* [Source records]:

------------------------------------------------------------------------

(** X3: whatever its outcome, a submission leaves users, rounds and score
    records as they were, never removes a prediction document and adds at
    most one, and leaves the predictions of every other (user, round) pair
    untouched. *)
Theorem salvar_aposta_so_o_proprio_palpite db sess form agora agora' rodada_id :
  let db' := fst (salvar_aposta db sess form agora agora' rodada_id) in
  usuarios_collection db' = usuarios_collection db /\
  rodadas_collection db' = rodadas_collection db /\
  ranking_collection db' = ranking_collection db /\
  (List.length (palpites_collection db) <= List.length (palpites_collection db')
   <= S (List.length (palpites_collection db)))%nat /\
  (forall u r,
     ~ (Bson.of_str sess = Some u /\ Bson.of_str rodada_id = Some r) ->
     Mongo.find (do_usuario_na_rodada u r) (palpites_collection db')
     = Mongo.find (do_usuario_na_rodada u r) (palpites_collection db)).
Proof.
  unfold salvar_aposta.
  destruct (Bson.of_str rodada_id) as [oid|]; [|cbn; repeat split; auto; lia].
  destruct (Mongo.find_one _ _) as [rodada|]; [|cbn; repeat split; auto; lia].
  destruct (Datetime.strptime _) as [limite|]; [|cbn; repeat split; auto; lia].
  destruct (Datetime.geb agora limite); [cbn; repeat split; auto; lia|].
  destruct (Bson.of_str sess) as [u|]; [|cbn; repeat split; auto; lia].
  destruct (ler_palpites _ _) as [ps|]; [|cbn; repeat split; auto; lia].
  destruct (forallb palpite_codificavel ps); [|cbn; repeat split; auto; lia].
  cbn [fst usuarios_collection rodadas_collection ranking_collection
       palpites_collection].
  split; [reflexivity|]. split; [reflexivity|]. split; [reflexivity|].
  split; [apply length_upsert_one|].
  intros u' r' Hne.
  assert (Hne' : ~ (u' = u /\ r' = oid)) by (intros [-> ->]; apply Hne; auto).
  apply find_upsert_one_other.
  - intros d Hd. split.
    + apply (do_usuario_na_rodada_outro u oid); assumption.
    + apply (do_usuario_na_rodada_outro u oid); [assumption|].
      exact Hd.
  - apply (do_usuario_na_rodada_outro u oid); [assumption|].
    unfold do_usuario_na_rodada. cbn. rewrite !bson_eqb_refl. reflexivity.
Qed.

Lemma salvar_aposta_so_o_proprio_palpite_witness :
  Mongo.find (do_usuario_na_rodada Exemplo.ana Exemplo.rodada1)
    (palpites_collection
       (fst (salvar_aposta Exemplo.db_apostada Exemplo.bia_str Exemplo.form_parcial
               Exemplo.cedo Exemplo.cedo Exemplo.rodada1_str)))
  = [Exemplo.palpite_ana].
Proof.
  destruct (salvar_aposta_so_o_proprio_palpite Exemplo.db_apostada Exemplo.bia_str
              Exemplo.form_parcial Exemplo.cedo Exemplo.cedo Exemplo.rodada1_str)
    as (_ & _ & _ & _ & H).
  rewrite (H Exemplo.ana Exemplo.rodada1).
  - reflexivity.
  - intros [E _]. discriminate E.
Defined.

(** ** Looking a stored prediction up *)

Lemma Forall2_In_l {A B : Type} (R : A -> B -> Prop) (l : list A) (l' : list B) (x : A) :
  Forall2 R l l' -> In x l -> exists y, In y l' /\ R x y.
Proof.
  induction 1 as [|a b l l' Hab _ IH]; intros Hin; [destruct Hin|].
  destruct Hin as [<-|Hin].
  - exists b. split; [left; reflexivity | exact Hab].
  - destruct (IH Hin) as (y & Hy & Hr). exists y. split; [right|]; assumption.
Qed.

Lemma Forall2_In_r {A B : Type} (R : A -> B -> Prop) (l : list A) (l' : list B) (y : B) :
  Forall2 R l l' -> In y l' -> exists x, In x l /\ R x y.
Proof.
  induction 1 as [|a b l l' Hab _ IH]; intros Hin; [destruct Hin|].
  destruct Hin as [<-|Hin].
  - exists a. split; [left; reflexivity | exact Hab].
  - destruct (IH Hin) as (x & Hx & Hr). exists x. split; [right|]; assumption.
Qed.

(** X4: after a submission that was stored, [get_palpite_do_jogo] called for
    the same user and round and for any match of the round returns the entry
    of that match, holding the scores read from the match's two form
    fields. *)
Theorem get_palpite_do_jogo_apos_salvar db sess form agora agora' rodada_id db' n :
  salvar_aposta db sess form agora agora' rodada_id
    = (db', [(success, PalpitesSalvos n)]) ->
  exists oid rodada,
    Bson.of_str rodada_id = Some oid /\
    Mongo.find_one (by_id oid) (rodadas_collection db) = Some rodada /\
    forall j, In j (jogos rodada) ->
      exists e,
        get_palpite_do_jogo db' (Some sess) rodada_id (Bson.str (id_jogo j)) = Some e /\
        pj_id_jogo e = Bson.str (id_jogo j) /\
        placar_ou_zero (form_get form ("placar_casa_" ++ Bson.str (id_jogo j)))
          = Some (pj_placar_casa e) /\
        placar_ou_zero (form_get form ("placar_visitante_" ++ Bson.str (id_jogo j)))
          = Some (pj_placar_visitante e).
Proof.
  intros H.
  destruct (salvar_aposta_sucesso _ _ _ _ _ _ _ _ H)
    as (u & oid & rodada & limite & ps & Hu & Ho & Hr & _ & _ & Hp & Hf).
  exists oid, rodada. split; [exact Ho|]. split; [exact Hr|].
  intros j Hj. unfold get_palpite_do_jogo. rewrite Hu, Ho, Hf. cbn [palpites].
  apply ler_palpites_entries in Hp.
  destruct (Forall2_In_l _ _ _ j Hp Hj) as (e0 & He0 & Hi0 & _).
  destruct (List.find (fun palpite => String.eqb (pj_id_jogo palpite)
                                        (Bson.str (id_jogo j))) ps)
    as [e|] eqn:Ef.
  - apply find_some in Ef as [He Hid]. apply String.eqb_eq in Hid.
    destruct (Forall2_In_r _ _ _ e Hp He) as (j' & _ & Hi' & Hc' & Hv').
    exists e. split; [reflexivity|]. split; [exact Hid|].
    assert (Hs : Bson.str (id_jogo j') = Bson.str (id_jogo j)) by congruence.
    rewrite Hs in Hc', Hv'. auto.
  - exfalso. apply (find_none _ _ Ef) in He0.
    rewrite Hi0, String.eqb_refl in He0. discriminate.
Qed.

Lemma get_palpite_do_jogo_apos_salvar_witness :
  get_palpite_do_jogo
    (fst (salvar_aposta Exemplo.db_apostada Exemplo.bia_str Exemplo.form_parcial
            Exemplo.cedo Exemplo.cedo Exemplo.rodada1_str))
    (Some Exemplo.bia_str) Exemplo.rodada1_str "000000000000000000000001"
  = Some (mkPalpiteJogo "000000000000000000000001" 3 0).
Proof.
  destruct (get_palpite_do_jogo_apos_salvar Exemplo.db_apostada Exemplo.bia_str
              Exemplo.form_parcial Exemplo.cedo Exemplo.cedo Exemplo.rodada1_str
              (fst (salvar_aposta Exemplo.db_apostada Exemplo.bia_str
                      Exemplo.form_parcial Exemplo.cedo Exemplo.cedo
                      Exemplo.rodada1_str)) 1 eq_refl)
    as (oid & rodada & Ho & Hr & H).
  injection Ho as <-. injection Hr as <-.
  destruct (H (mkJogo Exemplo.jogo1 Exemplo.fla Exemplo.pal None None false))
    as (e & He & _).
  - left. reflexivity.
  - pose proof He as He'. vm_compute in He'. injection He' as <-. exact He.
Defined.

(** ** Sorting *)

Section Ordenar.
Context {A : Type}.
Variable leb : A -> A -> bool.
Hypothesis leb_total : forall a b, leb a b = true \/ leb b a = true.
Hypothesis leb_trans :
  forall a b c, leb a b = true -> leb b c = true -> leb a c = true.

Lemma inserir_por_perm (x : A) (l : list A) :
  Permutation (inserir_por leb x l) (x :: l).
Proof.
  induction l as [|y l IH]; cbn [inserir_por]; [reflexivity|].
  destruct (leb x y); [reflexivity|].
  rewrite IH. apply perm_swap.
Qed.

------------------------------------------------------------------------

* [Task prompt]:
The lines needed are the ones from the first line of the entries through the line that contains "(List.length (palpites_collection db) <= List.length", given again without any change.

* [Completed task]:
(** X3: whatever its outcome, a submission leaves users, rounds and score
    records as they were, never removes a prediction document and adds at
    most one, and leaves the predictions of every other (user, round) pair
    untouched. *)
Theorem salvar_aposta_so_o_proprio_palpite db sess form agora agora' rodada_id :
  let db' := fst (salvar_aposta db sess form agora agora' rodada_id) in
  usuarios_collection db' = usuarios_collection db /\
  rodadas_collection db' = rodadas_collection db /\
  ranking_collection db' = ranking_collection db /\
  (List.length (palpites_collection db) <= List.length (palpites_collection db')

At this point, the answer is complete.